I breathed stale lost property masked with polish
from parquet floors of classrooms and the hall;
chalk-free blackboards and bare pastel walls;
blank exercise books and lined paper in reams,
waiting for fresh ink, essays and poems.

I sniffed pungent autumn in the air,
the promise of leaves and conkers everywhere,
the early creeping in of tea-time and gloam,
when cocoa and buttered crumpets steamed
on the kitchen table when we got home.

Kim M. Russell, 14th August 2018


My response to dVerse Poets Pub Poetics: Back to school, also linked to Imaginary Garden with Real Toads Tuesday Poetics

Amaya reminds us that, in mid-August, American children are back at school – and the UK isn’t far behind at the beginning of September.
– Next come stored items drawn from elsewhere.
Lemma segment_begin d t g : t_documentId t = d -> segment d [MBegun t g] [] None (Some t).
Proof.
  intros Hd. split; [done|done|..].
  - unfold replay. simpl. by rewrite of_doc_eq.
  - intros d' Hne. split; [done|]. intros [[t'|]|]; unfold replay; simpl; rewrite of_doc_ne by congruence; done.
Qed.

Lemma segment_settle d t r o : t_documentId t = d -> o = None \/ o = Some t -> segment d [MSettled t r] [t] o None.
Proof.
  intros Hd Ho. split.
  - done.
  - unfold departed. simpl. by rewrite of_doc_eq.
  - unfold replay. destruct Ho as [->| ->]; simpl; [done|]. rewrite of_doc_eq by done. by rewrite bool_decide_true.
  - intros d' Hne. split.
    + unfold departed. simpl. by rewrite of_doc_ne by congruence.
    + intros [[t'|]|]; unfold replay; simpl; [|done..]. by rewrite of_doc_ne by congruence.
Qed.
Lemma segment_drop d t : t_documentId t = d -> segment d [MDropped t] [t] None None.
Proof.
  intros Hd. split; [done| |done|].
  - unfold departed. simpl. by rewrite of_doc_eq.
  - intros d' Hne. split; [unfold departed; simpl; by rewrite of_doc_ne by congruence|]. by intros [[t'|]|].
Qed.
End Logs.

(** * The invariant *)

Section Invariant.
Context {S E V X : Type} `{Hsvc : LeaseService S E} `{!LeaseLaws S E}.
Variable ttlMs : Z.
Implicit Types (m : mq S E V X) (s : S) (t : task) (d : string).

Lemma ls_le_refl s : ls_le s s.
Proof. by split. Qed.

Lemma ls_le_trans s1 s2 s3 : ls_le s1 s2 -> ls_le s2 s3 -> ls_le s1 s3.
Proof. intros [A1 B1] [A2 B2]. split; [auto|]. intros id. transitivity (ls_grants s2 id); [apply B1|apply B2]. Qed.

Definition frame_task (f : option frame) : option task :=
  match f with Some (Executing t _ _) => Some t | _ => None end.

Definition task_ok d t : Prop := t_documentId t = d /\ blank (t_holderId t) = false.

Definition frame_ok s d (f : option frame) : Prop :=
  ls_ok s /\
  match f with
  | Some (Executing t g _) => t_documentId t = d /\ g_leaseId g = lease_id d /\ g ∈ ls_grants s (lease_id d)
  | _ => True
  end.

(** The lease manager threw when the lease of a task was asked for. *)
Definition threw t : Prop := blank (t_holderId t) = false /\ exists s,
  is_ok (snd (ls_acquireLease s (lease_id (t_documentId t)) (t_holderId t) ttlMs (Some ("mutation:" +:+ t_id t)))) = false \/
  is_ok (snd (ls_isLockedByOther s (lease_id (t_documentId t)) (t_holderId t))) = false.

Definition drops_ok (l : list (mq_log E V X)) : Prop := Forall (fun e => match e with MDropped t => threw t | _ => True end) l.

Record doc_ok m d : Prop := {
  ok_active : d ∈ activeProcessing m <-> is_Some (frames m !! d);
  ok_idle : frames m !! d = None -> queues m !! d = None;
  ok_tasks : Forall (task_ok d) (default [] (queues m !! d));
  ok_frame : frame_ok (service m) d (frames m !! d);
  ok_fifo : enqueued d (mlog m) = departed d (mlog m) ++ option_list (frame_task (frames m !! d)) ++ default [] (queues m !! d);
  ok_replay : replay d (Some None) (mlog m) = Some (frame_task (frames m !! d));
  ok_drops : drops_ok (mlog m)
}.

Definition inv m : Prop := forall d, doc_ok m d.

Lemma frame_ok_mono s s' d f : ls_le s s' -> frame_ok s d f -> frame_ok s' d f.
Proof.
  intros [Ho Hle] [Hs Hf]. split; [auto|]. destruct f as [[t g lost|]|]; [|done..]. destruct Hf as (?&?&?). split_and!; [done..|].
  by eapply elem_of_suffix; [|apply Hle].
Qed.

(** What a step about document [d] leaves of the others. *)
Lemma doc_ok_other m m' d d' l ts r r' :
  d' <> d -> doc_ok m d' -> ls_le (service m) (service m') -> segment d l ts r r' -> mlog m' = mlog m ++ l ->
  queues m' !! d' = queues m !! d' -> frames m' !! d' = frames m !! d' ->
  (d' ∈ activeProcessing m' <-> d' ∈ activeProcessing m) -> drops_ok l -> doc_ok m' d'.
Proof.
  intros Hne [Ha Hi Ht Hf Hq Hr Hdr] Hle [Se Ss Sr So] Hl Eq Ef Ea Hdr'. destruct (So d' Hne) as [So1 So2].
  split; rewrite ?Ef, ?Eq, ?Hl; [tauto|done|done|by eapply frame_ok_mono|..|by apply Forall_app].
  - unfold enqueued, departed in *. rewrite !omap_app, So1, Se, !app_nil_r. exact Hq.
  - unfold replay in *. rewrite foldl_app, So2. exact Hr.
Qed.

(** * The loop *)

Lemma assertActive_le s lost g : ls_le s (fst (assertActive (X:=X) s lost g)).
Proof.
  unfold assertActive. destruct lost; [apply ls_le_refl|].
  pose proof (active_le s (g_leaseId g) (g_holderId g) (g_fencingToken g)) as Hle.
  by destruct (ls_isLeaseActive _ _ _ _) as [s' [[]|]].
Qed.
She says every year when backpacked kids return to the sidewalks and yellow buses fill the streets, she can still hear the bells ringing down the crowded halls, smell pencil cases and reused textbook pages.

Amaya is interested in the images and senses that fill our minds when we think back to our school days; whether there is a particular lesson that still stands out today as the pinnacle of our primary education; whether we have a teacher who made all the difference; or any embarrassing or hilarious moments that we couldn’t forget even if we tried? She is asking for seemingly minor details associated with particular classmates or classrooms. She has also shared a poem by Shel Silverstein about playing hooky.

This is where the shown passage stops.